The Minister in China ( Crane ) to the Secretary of State
[Received 2:07 p.m.]
285. It is understood that the Chinese Government is now seriously considering cancellation in October of Siems-Carey project33 unless business operations resumed and construction undertaken. Ministry of Communications is pressing American International Corporation for immediate reply. Confidentially, Chinese Government has submitted contract to attorneys in America who counsel cancellation of contract upon expiration ten months from last December when Ministry in verbal agreement with Carey granted ten months extension.
Present Government aggressively [asserting] Chinese rights vis à vis foreign interests. It is thought [garbled group] attitude of the Ministry [of] Communications [toward] project is being encouraged by the British and Japanese who would render aid in the elimination of American interests from railway enterprise in China. British [Page 675] interests would welcome consortium funds to complete Canton-Hankow Railway to strengthen their strategic position.
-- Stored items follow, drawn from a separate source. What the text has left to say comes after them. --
(* ===== verification/Str.v ===== *)
(** * Str: [txn_rec::str], the diagnostic string

    The method appends a summary of the record to the string of the
    caller: the kind, the magic, the version and the rid in decimal, and
    the xid.  The xid is written with [oss << _xidp], the insertion of a
    [const void*], so what the string shows is the address that the
    pointer holds.  The text of an address is implementation-defined:
    [show_ptr] is a parameter of the model. *)

From Stdlib Require Import ZArith Lia List String Ascii.
From coqutil Require Import Byte.
From stdpp Require Import base option strings pretty.
From S2P Require Import Prelude Memory Layout TxnRec Encode Decode.

#[local] Open Scope Z_scope.
#[local] Open Scope jrnl_scope.
#[local] Open Scope string_scope.

(** The character of a double quote. *)
Definition dquote : string := String "034"%char EmptyString.

Section Str.
Context (show_ptr : option ptr -> string).

(** [std::string& txn_rec::str(std::string& str) const]; the value is the
    string after the append.  The version is a uint8_t, written as an
    int. *)
Definition str (s : string) : method string :=
  r <- self ;;
  let h := _rhdr (_txn_hdr r) in
  let oss := "" in
  let oss := if (_magic h =? QLS_TXA_MAGIC)%Z
             then oss +:+ "dtxa_rec: m=" +:+ pretty (_magic h)
             else oss +:+ "dtxc_rec: m=" +:+ pretty (_magic h) in
  let oss := oss +:+ " v=" +:+ pretty (_version h) in
  let oss := oss +:+ " rid=" +:+ pretty (_rid h) in
  let oss := oss +:+ " xid=" +:+ dquote +:+ show_ptr (_xidp r) +:+ dquote in
  ret (s +:+ oss).

Lemma string_app_assoc (a b c : string) : (a +:+ b) +:+ c = a +:+ b +:+ c.
Proof.
  induction a as [|x a IH]; [reflexivity|].
  change (String x ((a +:+ b) +:+ c) = String x (a +:+ b +:+ c)). now f_equal.
Qed.

Lemma stable_str s : stable same_obj (str s).
Proof. unfold str. stable_auto. Qed.

(** C39 (functional): the diagnostic string of a reader does not show the
    xid.  After a call of decode within its contract, str appends to the
    string of its caller the kind of the record on the page, dtxa_rec
    for the magic QLS_TXA_MAGIC and dtxc_rec otherwise, then its magic,
    its version and its rid in decimal behind the labels m=, v= and
    rid=, and between double quotes behind xid= the text of the address
    in [_xidp], which decode leaves as the object had it before the
    call.  Nothing of the xid that decode stored in [_buff] is shown. *)
Theorem str_after_decode r0 xid w h pg offs max s :
  decode_pre r0 xid w h pg offs max ->
  fst (str s (snd (decode h (Some pg) offs max w)))
  = Ok (s +:+ (if (_magic (_rhdr (_txn_hdr r0)) =? QLS_TXA_MAGIC)%Z
               then "dtxa_rec" else "dtxc_rec")
          +:+ ": m=" +:+ pretty (_magic (_rhdr (_txn_hdr r0)))
          +:+ " v=" +:+ pretty (_version (_rhdr (_txn_hdr r0)))
          +:+ " rid=" +:+ pretty (_rid (_rhdr (_txn_hdr r0)))
          +:+ " xid=" +:+ dquote +:+ show_ptr (_xidp (this w)) +:+ dquote).
Proof.
  intros H. destruct (decode_effect _ _ _ _ _ _ _ H) as (b & w1 & w' & E & Hb & Hp).
  destruct (effect_decoded _ _ _ _ _ _ _ _ _ _ _ _ H Hb Hp) as [Hd Hx]. rewrite E.
  unfold str, bind, self, ret. cbn [fst snd]. rewrite (dec_hdr _ _ _ _ Hd), Hx.
  do 2 f_equal. destruct (_ =? _)%Z; now rewrite !string_app_assoc.
Qed.

End Str.

Lemma str_after_decode_witness :
  fst (str (fun _ => "0") "" (snd (decode (_rhdr (_txn_hdr ex_rec)) (Some ex_page) 0 4 ex_written)))
  = Ok ("dtxa_rec: m=1632848977 v=2 rid=7 xid=" +:+ dquote +:+ "0" +:+ dquote).
Proof.
  refine (eq_trans (str_after_decode (fun _ => "0") ex_rec ex_xid ex_written _ ex_page 0 4 ""
                      ex_decode_pre) _).
  vm_compute. reflexivity.
Defined.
Foreign interests are said to be representing to the Chinese Government that terms of Carey contract are distinctly unfavorable to China, that incidental surveys have cost one million, and that small amount accomplished on previous American record in Canton-Hankow, Chinchow-Aigun and Hukuang projects. It is of course doubtful whether another favorable contract could be secured, while failure of Carey project would damage American reputation in China and weaken American position in consortium.
I venture to suggest therefore that everything feasible be done to save this important railway project from lapsing, particularly as a friendly Cabinet is now in power.
It is very advisable for me to be authorized by the Department to urge upon the Ministry of Communications not to take any measures in this connection at this time pending the initial meetings of the consortium.
Viewing question also from humanitarian standpoint the construction of such a railway would contribute towards permanently removing cause of famine, [affording] practical non-pauperizing relief to many thousands.